*What to work on:*
Print this span of the material below exactly: the line with "(fetchInternalDbByKey _ _) _) _ _ =>", the line with "wp unlockDb _", and every line between them, but nothing else.
[[ Extracted records open ]]
(** One step of a handler. *)
Ltac cstep :=
  lazymatch goal with
  | |- wp (bind (fetchInternalDbByKey _ _) _) _ _ =>
      eapply wp_enter_cell; [eassumption | eassumption | eassumption |]; let s := fresh "s" in let H := fresh "HA" in intros s H
  | |- wp (bind _ _) _ _ => apply wp_bind; cbv beta
  | |- wp (ret _) _ _ => apply wp_ret
  | |- wp unlockDb _ _ => eapply wp_leave; [eassumption |]; let s := fresh "s" in let H := fresh "HO" in intros s H
  | |- wp (lookupKeyWrite _ _ _) _ _ => eapply wp_lookupKeyWrite; [eassumption |]; cbn [purge_if andb]; let s := fresh "s" in let H := fresh "HA" in intros s H
  | |- wp (lookupKeyRead _ _) _ _ => eapply wp_lookupKeyRead; [eassumption |]
  | |- wp (getExpire _) _ _ => eapply wp_getExpire; [eassumption |]
  | |- wp (setKey _ _ _ _) _ _ => eapply wp_setKey; [eassumption |]; let s := fresh "s" in let H := fresh "HA" in intros s H
  | |- wp (dbDelete _) _ _ => eapply wp_dbDelete; [eassumption |]; let s := fresh "s" in let H := fresh "HA" in intros s H
  | |- wp (dbAdd _ _) _ _ => eapply wp_dbAdd; [eassumption |]; let s := fresh "s" in let H := fresh "HA" in intros s H
  | |- wp (dbOverwrite _ _) _ _ => eapply wp_dbOverwrite; [eassumption |]; let s := fresh "s" in let H := fresh "HA" in intros s H
  | |- wp (setExpire _ _) _ _ => eapply wp_setExpire; [eassumption |]; let s := fresh "s" in let H := fresh "HA" in intros s H
  | |- wp (removeExpire _) _ _ => eapply wp_removeExpire; [eassumption |]; let s := fresh "s" in let H := fresh "HA" in intros s H
  | |- wp (dbExists _) _ _ => eapply wp_dbExists; [eassumption |]
  | |- wp (store_ptr _ _) _ _ => eapply wp_store_ptr; [eassumption |]; let s := fresh "s" in let H := fresh "HA" in intros s H
  | |- wp (str_bytes _) _ _ => eapply wp_str_bytes; [eassumption | eassumption |]
  | |- wp (dbUnshareStringValue _ _) _ _ => eapply wp_unshare_str; [eassumption | eassumption | eassumption |]; let s := fresh "s" in let H := fresh "HA" in intros s H
  | |- wp (lift _) _ _ => eapply wp_lift; [first [eassumption | lazymatch goal with |- Some _ = _ => reflexivity end] |]
  | |- wp (getLongLongFromObjectOrReply (Some (arg _)) _) _ _ => eapply wp_getLongLong; [eassumption | |]
  | |- wp (getLongFromObjectOrReply (Some (arg _)) _) _ _ =>
      first [eapply wp_getLong; [eassumption | |] | eapply wp_at_getLong; [eassumption | |]]
  | |- wp ?c _ _ =>
      first [ eapply wp_at_counter; [solve [eauto with vire] | eassumption |]; let s := fresh "s" in let H := fresh "HA" in intros s H
            | eapply wp_counter_out; [solve [eauto with vire] | eassumption |]; let s := fresh "s" in let H := fresh "HO" in intros s H
            | eapply wp_at_reply; [solve [eauto with cmd] | eassumption |]; let s := fresh "s" in let H := fresh "HA" in intros s H
            | eapply wp_replies_out; [solve [eauto with cmd] | eassumption |]; let s := fresh "s" in let H := fresh "HO" in intros s H ]
  end; cbv beta; csimp.
Ltac csteps := repeat cstep.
[[ Extracted records closed ]]
*Completed task:*
  | |- wp (bind (fetchInternalDbByKey _ _) _) _ _ =>
      eapply wp_enter_cell; [eassumption | eassumption | eassumption |]; let s := fresh "s" in let H := fresh "HA" in intros s H
  | |- wp (bind _ _) _ _ => apply wp_bind; cbv beta
  | |- wp (ret _) _ _ => apply wp_ret
  | |- wp unlockDb _ _ => eapply wp_leave; [eassumption |]; let s := fresh "s" in let H := fresh "HO" in intros s H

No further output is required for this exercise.